(** * Chicago Crime Dashboard: filter engine, summary metrics, arrest rates
      and map view of [solution/streamlit-app.py]

    The script is a Streamlit page over a pandas table.  The embedding follows
    the script line by line from the sidebar (line 36) to the map tab
    (line 227); [df] is the table [load_data()] returned.  Calls into pandas,
    Python built-ins and the Streamlit/Plotly widgets are modelled by the
    behaviour of the library function that is called:
    - a table is a header and a list of rows, a column is read by name and a
      missing name raises [KeyError];
    - a cell is a Python object: NaN (the null), a number, a string or a bool;
      numbers are integers, the values the data set gives to [Year];
    - a float the script computes is the rational it denotes, and an
      operation on floats rounds its exact result to binary64 ([F64]);
    - Python code that can raise runs in the error monad [Py.result]. *)

From Stdlib Require Import List ZArith QArith Qreduction Qround Qabs Qpower.
From Stdlib Require Import Bool String Ascii Lia Lqa SpecFloat.
From Stdlib Require Import Permutation Sorted DecimalString.
Import ListNotations.

Local Open Scope string_scope.
Local Open Scope list_scope.
Local Open Scope Z_scope.

(* ================================================================== *)
(** ** Python values, exceptions and built-ins *)

Module Py.

(** The exceptions the script can raise; [KeyError] carries the labels
    that were not found. *)
Inductive exn :=
| KeyError (keys : list string)
| ValueError (msg : string)
| TypeError (msg : string)
| OverflowError (msg : string).

Inductive result (A : Type) :=
| Ok (a : A)
| Raise (e : exn).
Arguments Ok {A} a.
Arguments Raise {A} e.

Definition bind {A B} (m : result A) (k : A -> result B) : result B :=
  match m with
  | Ok a => k a
  | Raise e => Raise e
  end.

(** A cell of the table. *)
Inductive object :=
| NaN
| Num (z : Z)
| Str (s : string)
| Bool (b : bool).

Definition int_of_bool (b : bool) : Z := if b then 1 else 0.

(** [x == y]: NaN equals nothing, [True == 1], [False == 0], a string
    never equals a number. *)
Definition eqb (x y : object) : bool :=
  match x, y with
  | Num a, Num b => Z.eqb a b
  | Num a, Bool b => Z.eqb a (int_of_bool b)
  | Bool a, Num b => Z.eqb (int_of_bool a) b
  | Bool a, Bool b => Bool.eqb a b
  | Str a, Str b => String.eqb a b
  | _, _ => false
  end.

Definition is_str (x : object) : bool :=
  match x with Str _ => true | _ => false end.

(** The integer a number or a bool compares as. *)
Definition num_key (x : object) : option Z :=
  match x with
  | Num z => Some z
  | Bool b => Some (int_of_bool b)
  | _ => None
  end.

(** [x < y] where it is defined: numbers and bools by value, strings by
    code point; comparisons with NaN are false. *)
Definition ltb (x y : object) : bool :=
  match x, y with
  | Str a, Str b => String.ltb a b
  | _, _ =>
      match num_key x, num_key y with
      | Some a, Some b => Z.ltb a b
      | _, _ => false
      end
  end.

Fixpoint insert (x : object) (l : list object) : list object :=
  match l with
  | [] => [x]
  | y :: l' => if ltb y x then y :: insert x l' else x :: y :: l'
  end.

(** [sorted(l)]: a stable ascending sort; ordering a string against a
    number raises [TypeError]. *)
Definition sorted (l : list object) : result (list object) :=
  if existsb is_str l && existsb (fun x => negb (is_str x)) l
  then Raise (TypeError "'<' not supported between instances")
  else Ok (fold_right insert [] l).

(** A float as [min()] and [max()] return it: NaN, an infinity, or a
    finite value, which is a rational. *)
Inductive float :=
| FNaN
| FInf (negative : bool)
| FNum (q : Q).

(** [int(x)] of a float: the value truncated toward zero; NaN and the
    infinities have no integer. *)
Definition int (x : float) : result Z :=
  match x with
  | FNum q => Ok (Z.quot (Qnum q) (Zpos (Qden q)))
  | FInf _ => Raise (OverflowError "cannot convert float infinity to integer")
  | FNaN => Raise (ValueError "cannot convert float NaN to integer")
  end.

(** [f"{z}"] of an int. *)
Definition format (z : Z) : string := NilZero.string_of_int (Z.to_int z).

End Py.

Notation "x <- m ;; k" := (Py.bind m (fun x => k))
(at level 61, m at next level, right associativity).

(* ================================================================== *)
(** ** numpy: float64 arithmetic *)

(** A finite float64 is the rational it denotes.  An operation returns its
    exact result rounded to 53 significant bits, to nearest and ties to
    even: binary64 rounding for every magnitude between 2^-1022 and 2^1024,
    which holds the counts of an int64, their quotients and the products of
    these by 100. *)
Module F64.

Definition pow2 (s : Z) : Q := (2 ^ s)%Q.

(** The exponent of a positive value [x]: the [e] with
    2^e <= x < 2^(e+1). *)
Definition exponent (x : Q) : Z :=
  let k := Z.log2 (Qnum x) - Z.log2 (Zpos (Qden x)) in
  if Qle_bool (pow2 k) x then k else k - 1.

(** The integer nearest to [y], the even one of two that are equally
    near. *)
Definition rne (y : Q) : Z :=
  let f := Qfloor y in
  match (y - inject_Z f ?= 1 # 2)%Q with
  | Lt => f
  | Gt => f + 1
  | Eq => if Z.even f then f else f + 1
  end.

(** The float64 nearest to [x]: its significand, scaled to lie between
    2^52 and 2^53, is rounded to an integer. *)
Definition round (x : Q) : Q :=
  if Qeq_bool x 0 then 0%Q
  else let s := exponent (Qabs x) - 52 in
       Qred (inject_Z (rne (x / pow2 s)) * pow2 s).

(** The float64 of an integer. *)
Definition of_int (z : Z) : Q := round (inject_Z z).

(** [a / n] of two integers: both become float64 and are divided. *)
Definition truediv (a n : Z) : Q := round (of_int a / of_int n).

(** [x * y] of two float64. *)
Definition mul (x y : Q) : Q := round (x * y).

(** The same rate, (a / n) * 100, by the IEEE 754 operations of the
    Standard Library ([SpecFloat], precision 53 and maximal exponent 1024),
    and the rational a finite result denotes. *)
Definition spec_of_int (z : Z) : spec_float :=
  binary_normalize 53 1024 z 0 false.

Definition spec_rate (a n : Z) : spec_float :=
  SFmul 53 1024 (SFdiv 53 1024 (spec_of_int a) (spec_of_int n))
        (spec_of_int 100).

Definition of_spec (f : spec_float) : option Q :=
  match f with
  | S754_zero _ => Some 0%Q
  | S754_finite s m e =>
      Some (Qred (inject_Z (if s then Z.neg m else Z.pos m) * pow2 e))
  | _ => None
  end.

(** The counts [a] within the sizes [n] from 1 to [m]. *)
Definition counts_up_to (m : nat) : list (Z * Z) :=
  flat_map (fun n => map (fun a => (Z.of_nat a, Z.of_nat n)) (seq 0 (S n)))
           (seq 1 m).

End F64.

(* ================================================================== *)
(** ** pandas: DataFrame and Series operations the script calls *)

Module Pd.
Import Py.

Definition Series := list object.

Record DataFrame := {
  columns : list string;
  rows : list (list object)
}.

Definition len (df : DataFrame) : nat := List.length (rows df).

(** [name in df.columns] *)
Definition has_column (df : DataFrame) (name : string) : bool :=
  existsb (String.eqb name) (columns df).

Fixpoint get_loc (name : string) (cols : list string) : option nat :=
  match cols with
  | [] => None
  | c :: cols' =>
      if String.eqb name c then Some O
      else option_map S (get_loc name cols')
  end.

(** The cell of a row at a column position; a short row reads as NaN. *)
Definition cell (i : nat) (row : list object) : object := nth i row NaN.

(** [df[name]] *)
Definition getitem (df : DataFrame) (name : string) : result Series :=
  match get_loc name (columns df) with
  | Some i => Ok (map (cell i) (rows df))
  | None => Raise (KeyError [name])
  end.

Definition notna (x : object) : bool :=
  match x with NaN => false | _ => true end.

(** [s.dropna()] *)
Definition dropna (s : Series) : Series := filter notna s.

(** Equality of hash-table keys ([isin], [unique], [groupby]): as [==],
    and NaN is the same key as NaN. *)
Definition same_key (x y : object) : bool :=
  match x, y with
  | NaN, NaN => true
  | _, _ => Py.eqb x y
  end.

Fixpoint unique_from (seen : list object) (s : Series) : list object :=
  match s with
  | [] => []
  | x :: s' =>
      if existsb (same_key x) seen then unique_from seen s'
      else x :: unique_from (x :: seen) s'
  end.

(** [s.unique()]: the distinct values in order of first appearance. *)
Definition unique (s : Series) : list object := unique_from [] s.

(** [s.nunique()]: the number of distinct non-null values. *)
Definition nunique (s : Series) : nat :=
  List.length (unique (dropna s)).

(** [s.isin(values)] *)
Definition isin (s : Series) (values : list object) : list bool :=
  map (fun x => existsb (same_key x) values) s.

(** [s == b] for a bool [b] *)
Definition eq_scalar (s : Series) (b : bool) : list bool :=
  map (fun x => Py.eqb x (Bool b)) s.

Fixpoint select (rs : list (list object)) (mask : list bool)
  : list (list object) :=
  match rs, mask with
  | r :: rs', m :: mask' =>
      if m then r :: select rs' mask' else select rs' mask'
  | _, _ => []
  end.

(** [df[mask]] *)
Definition getitem_mask (df : DataFrame) (mask : list bool) : DataFrame :=
  {| columns := columns df; rows := select (rows df) mask |}.

(** [mask.sum()] *)
Definition sum_mask (mask : list bool) : Z :=
  Z.of_nat (List.length (filter (fun b => b) mask)).

Definition is_bool (x : object) : bool :=
  match x with Bool _ => true | _ => false end.

(** [s.dtype == bool]: a bool column holds bools only. *)
Definition dtype_is_bool (s : Series) : bool := forallb is_bool s.

(** [s.sum()], nulls skipped. *)
Definition sum (s : Series) : Z :=
  fold_right (fun x acc => match num_key x with
                           | Some z => z + acc
                           | None => acc
                           end) 0 s.

(** The non-null values of a numeric column. *)
Definition numbers (s : Series) : list Z :=
  flat_map (fun x => match num_key x with
                     | Some z => [z]
                     | None => []
                     end) s.

(** [s.min()] and [s.max()] of a numeric column (line 24 made [Year]
    numeric): nulls are skipped, and the result is NaN when nothing is
    left.  The numbers of a cell are integers, so the result is NaN or an
    integer-valued float. *)
Definition min (s : Series) : float :=
  match numbers s with
  | [] => FNaN
  | z :: zs => FNum (inject_Z (fold_left Z.min zs z))
  end.

Definition max (s : Series) : float :=
  match numbers s with
  | [] => FNaN
  | z :: zs => FNum (inject_Z (fold_left Z.max zs z))
  end.

(** [df.head(n)] *)
Definition head (df : DataFrame) (n : Z) : DataFrame :=
  {| columns := columns df;
     rows := if 0 <=? n then firstn (Z.to_nat n) (rows df)
             else firstn (len df - Z.to_nat (- n))%nat (rows df) |}.

(** [df.dropna(subset=names)]: a name that is no column raises
    [KeyError] with the missing names; otherwise the rows with a null in
    one of the named columns are dropped. *)
Definition dropna_subset (df : DataFrame) (names : list string)
  : result DataFrame :=
  match filter (fun n => negb (has_column df n)) names with
  | [] =>
      let locs := flat_map (fun n => match get_loc n (columns df) with
                                     | Some i => [i]
                                     | None => []
                                     end) names in
      Ok {| columns := columns df;
            rows := filter (fun r => forallb (fun i => notna (cell i r)) locs)
                           (rows df) |}
  | missing => Raise (KeyError missing)
  end.
Lemma heads_some {A} (ls : list (list A)) hs ts :
  heads ls = Some (hs, ts) ->
  Forall2 (fun l x => nth_error l 0 = Some x) ls hs /\
  Forall2 (fun l t => exists h, l = h :: t) ls ts.
Proof.
  revert hs ts. induction ls as [|l ls IH]; simpl; intros hs ts H.
  - inversion H; split; constructor.
  - destruct l as [|x l]; [discriminate|].
    destruct (heads ls) as [[hs' ts']|] eqn:E; [|discriminate].
    inversion H; subst. destruct (IH hs' ts' eq_refl) as [H1 H2].
    split; constructor; try assumption; [reflexivity|eexists; reflexivity].
Qed.

(** The [i]-th tuple of [zip] holds the [i]-th element of every list. *)
Lemma zip_fuel_nth {A} :
  forall f (ls : list (list A)) i row,
  nth_error (zip_fuel f ls) i = Some row ->
  Forall2 (fun l x => nth_error l i = Some x) ls row.
Proof.
  induction f as [|f IH]; intros ls i row H; simpl in H; [destruct i; discriminate|].
  destruct (heads ls) as [[hs ts]|] eqn:E; [|destruct i; discriminate].
  destruct (heads_some _ _ _ E) as [H0 Ht].
  destruct i as [|i]; simpl in H.
  - inversion H; subst; exact H0.
  - specialize (IH ts i row H). clear H0 E H.
    revert row IH. induction Ht as [|l t ls ts [h ->] _ IHt]; intros row IH.
    + inversion IH; constructor.
    + inversion IH; subst. constructor; [assumption|apply IHt; assumption].
Qed.

Lemma zipn_nth {A} (ls : list (list A)) i row :
  nth_error (zipn ls) i = Some row ->
  Forall2 (fun l x => nth_error l i = Some x) ls row.
Proof.
  unfold zipn. destruct ls as [|l ls]; [destruct i; discriminate|]. apply zip_fuel_nth.
Qed.

Lemma heads_length {A} n (ls : list (list A)) :
  Forall (fun l => length l = S n) ls ->
  exists hs ts, heads ls = Some (hs, ts) /\ Forall (fun t => length t = n) ts.
Proof.
  induction 1 as [|l ls Hl _ IH]; simpl.
  - exists [], []; split; [reflexivity|constructor].
  - destruct l as [|x l]; [discriminate|]. destruct IH as [hs [ts [E Hts]]].
    rewrite E. eexists _, _; split; [reflexivity|]. constructor; [simpl in Hl; lia|exact Hts].
Qed.

Lemma zip_fuel_length {A} :
  forall n (ls : list (list A)), Forall (fun l => length l = n) ls ->
  length (zip_fuel n ls) = n.
Proof.
  induction n as [|n IH]; intros ls H; [reflexivity|].
  destruct (heads_length n ls H) as [hs [ts [E Hts]]]. simpl. rewrite E. simpl.
  f_equal. apply IH; exact Hts.
Qed.

Lemma zipn_length {A} n (ls : list (list A)) :
  ls <> [] -> Forall (fun l => length l = n) ls -> length (zipn ls) = n.
Proof.
  intros Hne H. destruct ls as [|l ls']; [congruence|]. unfold zipn.
  inversion H; subst. apply zip_fuel_length; exact H.
Qed.

Lemma apply_transform_map o data :
  apply_transform o data = map (map (transform_value o)) data.
Proof.
  destruct o as [[f|v]|]; simpl; [reflexivity| |];
    rewrite <- (map_id data) at 1; apply map_ext; intros l; rewrite map_id; reflexivity.
Qed.

(* ------------------------------------------------------------------ *)
(** ** Errors raised after the validation *)

(** A lookup error, or the [TypeError] of indexing [self.index] while it
    is still [None]. *)
Definition late_error (st : Engine) (e : PyErr) : Prop :=
  is_lookup_error e = true \/ (e = TypeError /\ e_index st = None).

Lemma mapM_late {A B} st (f : A -> Result B) l e :
  (forall x e', f x = Err e' -> late_error st e') ->
  mapM f l = Err e -> late_error st e.
Proof.
  intros Hf H. apply mapM_err in H as [x [_ Hx]]. eapply Hf; exact Hx.
Qed.

Lemma get_column_err t n e : get_column t n = Err e -> e = KeyError n.
Proof. unfold get_column. destruct (find_col n (tbl_cols t)); congruence. Qed.

Lemma loc_err s ids e : loc s ids = Err e -> is_lookup_error e = true.
Proof.
  unfold loc. destruct (loc_missing s ids); [discriminate|].
  destruct (Nat.eqb _ _); intros [= <-]; reflexivity.
Qed.

Lemma loc_ok s ids r :
  loc s ids = Ok r ->
  r = concat (map (loc_rows s) ids) /\
  forall id, In id ids -> existsb (fun kv => value_eqb (fst kv) id) s = true.
Proof.
  unfold loc. destruct (loc_missing s ids) as [|m ms] eqn:E;
    [|destruct (Nat.eqb _ _); discriminate].
  intros [= <-]. split; [reflexivity|]. intros id Hin.
  destruct (existsb (fun kv => value_eqb (fst kv) id) s) eqn:Ex; [reflexivity|].
  assert (Hm : In id (loc_missing s ids))
    by (unfold loc_missing; apply filter_In; split; [exact Hin|rewrite Ex; reflexivity]).
  rewrite E in Hm. destruct Hm.
Qed.

Lemma index_col_err st k e : index_col st k = Err e -> late_error st e.
Proof.
  unfold index_col, frame_col. destruct (e_index st) as [fr|] eqn:Ei.
  - destruct (find_col _ _); intros H; [discriminate|]. inversion H; left; reflexivity.
  - intros H; inversion H; right; split; [reflexivity|exact Ei].
Qed.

Exercise prompt
Each line of the data that holds "Qabs" should be copied.

Reply to the exercise
From Stdlib Require Import List ZArith QArith Qreduction Qround Qabs Qpower.
  else let s := exponent (Qabs x) - 52 in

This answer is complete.